Tuberculosis and other mycobacterial infections persist in part because the bacteria have essential energy pathways that are different from ours. One enzyme at the center of those pathways is the mycobacterial type II NADH dehydrogenase, known as NDH-2. NDH-2 is considered a promising drug target because it plays a central role in energy metabolism in Mycobacterium tuberculosis and other pathogens, and because it lacks a known mammalian homologue, reducing the chance of directly hitting human proteins. Until now, though, drug developers faced a major gap: the absence of structural information showing how inhibitors bind NDH-2. That gap made it hard to optimize lead compounds.

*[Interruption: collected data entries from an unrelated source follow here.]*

(** ** Validated lists evaluate *)

Lemma validated_asRules (descriptors : list JSRecord) :
  (forall d, In d descriptors -> validateRule d = Ok true) ->
  exists rules,
    asRules descriptors = Some rules
    /\ forall r, In r rules -> evaluable r = true.
Proof.
  induction descriptors as [|d descriptors IH]; intros H.
  - exists []. split; [reflexivity|intros r []].
  - destruct (validateRule_asRule d (H d (or_introl eq_refl)))
      as (r & Hr & He).
    destruct IH as (rules & Hrules & Hall);
      [intros x Hx; apply H; now right|].
    exists (r :: rules). simpl. rewrite Hr, Hrules.
    split; [reflexivity|]. intros x [<-|Hx]; auto.
Qed.

(** A rule of the shape validation checks raises only by converting the
    context value, which the ordering operators alone do. *)
Lemma evaluable_raises (r : Rule) (v : JSValue) :
  evaluable r = true ->
  raises r v = isOrdering (operator r) && negb (convertible v).
Proof.
  destruct r as [a op w]. unfold evaluable, raises.
  cbn [operator value].
  destruct op, w; simpl; try discriminate; intros _;
    rewrite ?orb_false_r; reflexivity.
Qed.

Section RaiseFacts.
Context {A : Type}.
Variable callback : A -> Outcome bool.

Lemma every_run_throw (l : list A) (e : JSError) :
  fst (every_run callback l) = Throw e ->
  exists x, In x l /\ callback x = Throw e.
Proof.
  induction l as [|x l IH]; simpl; [discriminate|].
  destruct (callback x) as [[|]|e'] eqn:Hx; simpl.
  - destruct (every_run callback l) as [r seen]; simpl in *.
    intros H. destruct (IH H) as (y & Hy & Ey). exists y. auto.
  - discriminate.
  - intros H. injection H as ->. exists x. auto.
Qed.

Lemma some_run_throw (l : list A) (e : JSError) :
  fst (some_run callback l) = Throw e ->
  exists x, In x l /\ callback x = Throw e.
Proof.
  induction l as [|x l IH]; simpl; [discriminate|].
  destruct (callback x) as [[|]|e'] eqn:Hx; simpl.
  - discriminate.
  - destruct (some_run callback l) as [r seen]; simpl in *.
    intros H. destruct (IH H) as (y & Hy & Ey). exists y. auto.
  - intros H. injection H as ->. exists x. auto.
Qed.
End RaiseFacts.

Section PredicateFacts.
Context {engine : Engine}.
Variable pickValueFromObject : string -> JSRecord -> Outcome JSValue.

(** What an entry of the dispatch table raises is a [TypeError]. *)
Lemma operatorsPredicate_error (op : RuleOperator) (v w : JSValue)
    (e : JSError) :
  operatorsPredicate op v w = Throw e ->
  exists message, e = TypeError message.
Proof.
  assert (Hord : isOrdering op = true -> operatorsPredicate op v w = Throw e ->
                 exists message, e = TypeError message).
  { intros Hop H.
    pose proof (ordering_completes op v w Hop) as Hc.
    rewrite H in Hc. symmetry in Hc. apply andb_false_iff in Hc.
    rewrite (ordering_raises op v w Hop Hc) in H.
    injection H as <-. eexists. reflexivity. }
  assert (Hinc : forall e', includes w v = Throw e' ->
                 exists message, e' = TypeError message).
  { intros e'. destruct w; cbn [includes]; try discriminate;
      try (intros H; injection H as <-; eexists; reflexivity).
    pose proof (ToString_convertible v) as Hs.
    destruct (convertible v).
    - destruct Hs as [s' ->]. discriminate.
    - rewrite Hs. intros H. injection H as <-. eexists. reflexivity. }
  destruct op; try (apply Hord; reflexivity); cbn [operatorsPredicate];
    try discriminate.
  - apply Hinc.
  - destruct (includes w v) as [b|e'] eqn:Hi; [discriminate|].
    intros H. injection H as <-. now apply Hinc.
Qed.

Lemma isContextValid_throw (context : JSRecord) (rules : list Rule)
    (options : option Options) (e : JSError) :
  isContextValid pickValueFromObject context rules options = Throw e ->
  exists r, In r rules /\ predicate pickValueFromObject context r = Throw e.
Proof.
  unfold isContextValid, isContextValid_run.
  destruct options as [[[|]]|]; simpl.
  - apply some_run_throw.
  - apply every_run_throw.
  - apply every_run_throw.
Qed.

Lemma isContextValid_total (context : JSRecord) (rules : list Rule)
    (options : option Options) :
  (forall r, In r rules ->
     completes (predicate pickValueFromObject context r) = true) ->
  exists b, isContextValid pickValueFromObject context rules options = Ok b.
Proof.
  intros Hc. unfold isContextValid, isContextValid_run.
  destruct options as [[[|]]|]; simpl.
  - now apply some_run_total.
  - now apply every_run_total.
  - now apply every_run_total.
Qed.

Lemma isContextValid_singleton (context : JSRecord) (r : Rule)
    (options : option Options) :
  isContextValid pickValueFromObject context [r] options
  = predicate pickValueFromObject context r.
Proof.
  unfold isContextValid, isContextValid_run.
  destruct options as [[[|]]|]; cbn -[predicate];
    destruct (predicate pickValueFromObject context r) as [[|]|e];
    reflexivity.
Qed.
End PredicateFacts.

(** C4, as stated, fails: [validateRules] accepts a comparison of the
    attribute [a] with "5", and evaluating it on a context whose value
    at [a] is a plain object with an own [toString] property raises a
    [TypeError] in [Date.parse]. *)
Lemma validated_rules_counterexample :
  ~ @validatedAsStated strictEngine pickByPath comparisonThenMatch
      shadowingContext.
Proof.
  intros H.
  destruct (H eq_refl comparisonThenMatchRules None eq_refl) as [b Hb].
  vm_compute in Hb. discriminate.
Qed.

(** C4, amended. A list of descriptors that [validateRules] accepts is a
    list of rules whose operators are all entries of the dispatch
    table. Such a rule evaluates without raising exactly when the lookup
    of its attribute returns a value and, if its operator is gt, gte, lt
    or lte, that value converts to a primitive; otherwise it raises what
    the lookup raised, or the [TypeError] of the conversion. On a
    context where this holds of every rule, evaluation completes with a
    boolean, in either mode. *)
Theorem validated_rules_evaluate (engine : Engine)
    (pickValueFromObject : string -> JSRecord -> Outcome JSValue)
    (descriptors : list JSRecord) (context : JSRecord)
    (Hvalid : validateRules descriptors = Ok true) :
  let returns r :=
    exists v, pickValueFromObject (attribute r) context = Ok v
              /\ (isOrdering (operator r) = true -> convertible v = true) in
  (forall d, In d descriptors ->
     exists op, Get d "operator" = JSString (RuleOperator_value op))
  /\ exists rules,
       asRules descriptors = Some rules
       /\ (forall r, In r rules ->
             (completes (predicate pickValueFromObject context r) = true
              <-> returns r)
             /\ (forall e,
                   pickValueFromObject (attribute r) context = Throw e ->
                   predicate pickValueFromObject context r = Throw e)
             /\ (forall v,
                   pickValueFromObject (attribute r) context = Ok v ->
                   isOrdering (operator r) = true ->
                   convertible v = false ->
                   predicate pickValueFromObject context r
                   = Throw conversionError))
       /\ ((forall r, In r rules -> returns r) ->
           forall options,
             exists b,
               isContextValid pickValueFromObject context rules options
               = Ok b)
       /\ (forall options e,
             isContextValid pickValueFromObject context rules options
             = Throw e ->
             exists r, In r rules /\ ~ returns r).
Proof.
  cbv zeta.
  pose proof (proj1 (validateRules_true descriptors) Hvalid) as Hall.
  split.
  - intros d Hd. apply Hall, validateRule_accepts in Hd.
    destruct Hd as (a & op & _ & _ & Ho & _). now exists op.
  - destruct (validated_asRules descriptors Hall) as (rules & Hr & He).
    exists rules. split; [exact Hr|].
    assert (Hiff : forall r, In r rules ->
              (completes (predicate pickValueFromObject context r) = true
               <-> exists v, pickValueFromObject (attribute r) context = Ok v
                             /\ (isOrdering (operator r) = true ->
                                 convertible v = true))).
    { intros r Hin. rewrite predicate_completes.
      destruct (pickValueFromObject (attribute r) context) as [v|e].
      - rewrite (evaluable_raises r v (He r Hin)). split.
        + intros H. exists v. split; [reflexivity|].
          intros Hop. rewrite Hop in H. now destruct (convertible v).
        + intros (v' & Hv & H). injection Hv as <-.
          destruct (isOrdering (operator r)); [|reflexivity].
          now rewrite H.
      - split; [discriminate|]. intros (v & Hv & _). discriminate. }
    split; [|split].
    + intros r Hin. split; [now apply Hiff|]. split.
      * intros e. apply predicate_lookup_raises.
      * intros v Hv Hop Hc.
        rewrite (predicate_lookup _ _ _ _ Hv).
        apply ordering_raises; auto.
    + intros Hret options. apply isContextValid_total.
      intros r Hin. apply Hiff; auto.
    + intros options e H.
      destruct (isContextValid_throw _ _ _ _ _ H) as (r & Hin & Er).
      exists r. split; [exact Hin|].
      intros Hret. apply (Hiff r Hin) in Hret.
      rewrite Er in Hret. discriminate.
Qed.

To close it, a team led by corresponding author John L. Rubinstein turned to a fast-growing, non-pathogenic model species, Mycobacterium smegmatis, which is commonly used to study respiration relevant to M. tuberculosis. Using that model, the researchers determined the structure of mycobacterial NDH-2 both by itself and while it was bound to a 2-mercapto-quinazolinone inhibitor, providing the first detailed snapshot of the enzyme in its inhibited form.

The team applied electron cryomicroscopy (cryo-EM) to capture high-resolution images of NDH-2 from Mycobacterium smegmatis, collecting structures of the enzyme alone and in complex with a 2-mercapto-quinazolinone inhibitor. The structures revealed that active mycobacterial NDH-2 is dimeric: two monomers associate to form the functional unit. Importantly, the dimerization interface is stabilized by an extended C-terminal α helix, a feature the authors note is not found in NDH-2 from other bacterial genera. The way the two monomers arrange in the mycobacterial dimer differs from arrangements described for other prokaryotic NDH-2 dimers and instead resembles dimers formed by NDH-2 in eukaryotes. In the inhibitor-bound map, density for the 2-mercapto-quinazolinone sits in the menaquinone-binding site and shows that the inhibitor blocks menaquinone reduction through a direct interaction with the flavin adenine dinucleotide cofactor. Those precise contacts explain how this chemical class interferes with the enzyme's chemistry.

These structural insights carry clear implications for drug discovery against mycobacteria. By revealing the shape of the menaquinone-binding site, the dimer interface and the role of an extended C-terminal α helix specific to mycobacterial NDH-2, the work identifies concrete structural elements that medicinal chemists can target when designing or improving inhibitors. The direct interaction observed between the 2-mercapto-quinazolinone and the flavin adenine dinucleotide cofactor explains a mechanism for blocking the enzyme's activity and provides a template for optimizing potency and specificity. Because NDH-2 has a central role in mycobacterial energy metabolism and lacks a known mammalian homologue, inhibitors crafted using this new structural information have the potential to be selective for bacterial enzymes and to avoid off-target effects on human proteins. Overall, the cryo-EM structures reported by John L. Rubinstein and colleagues convert a long-standing blind spot into actionable detail for rational inhibitor design.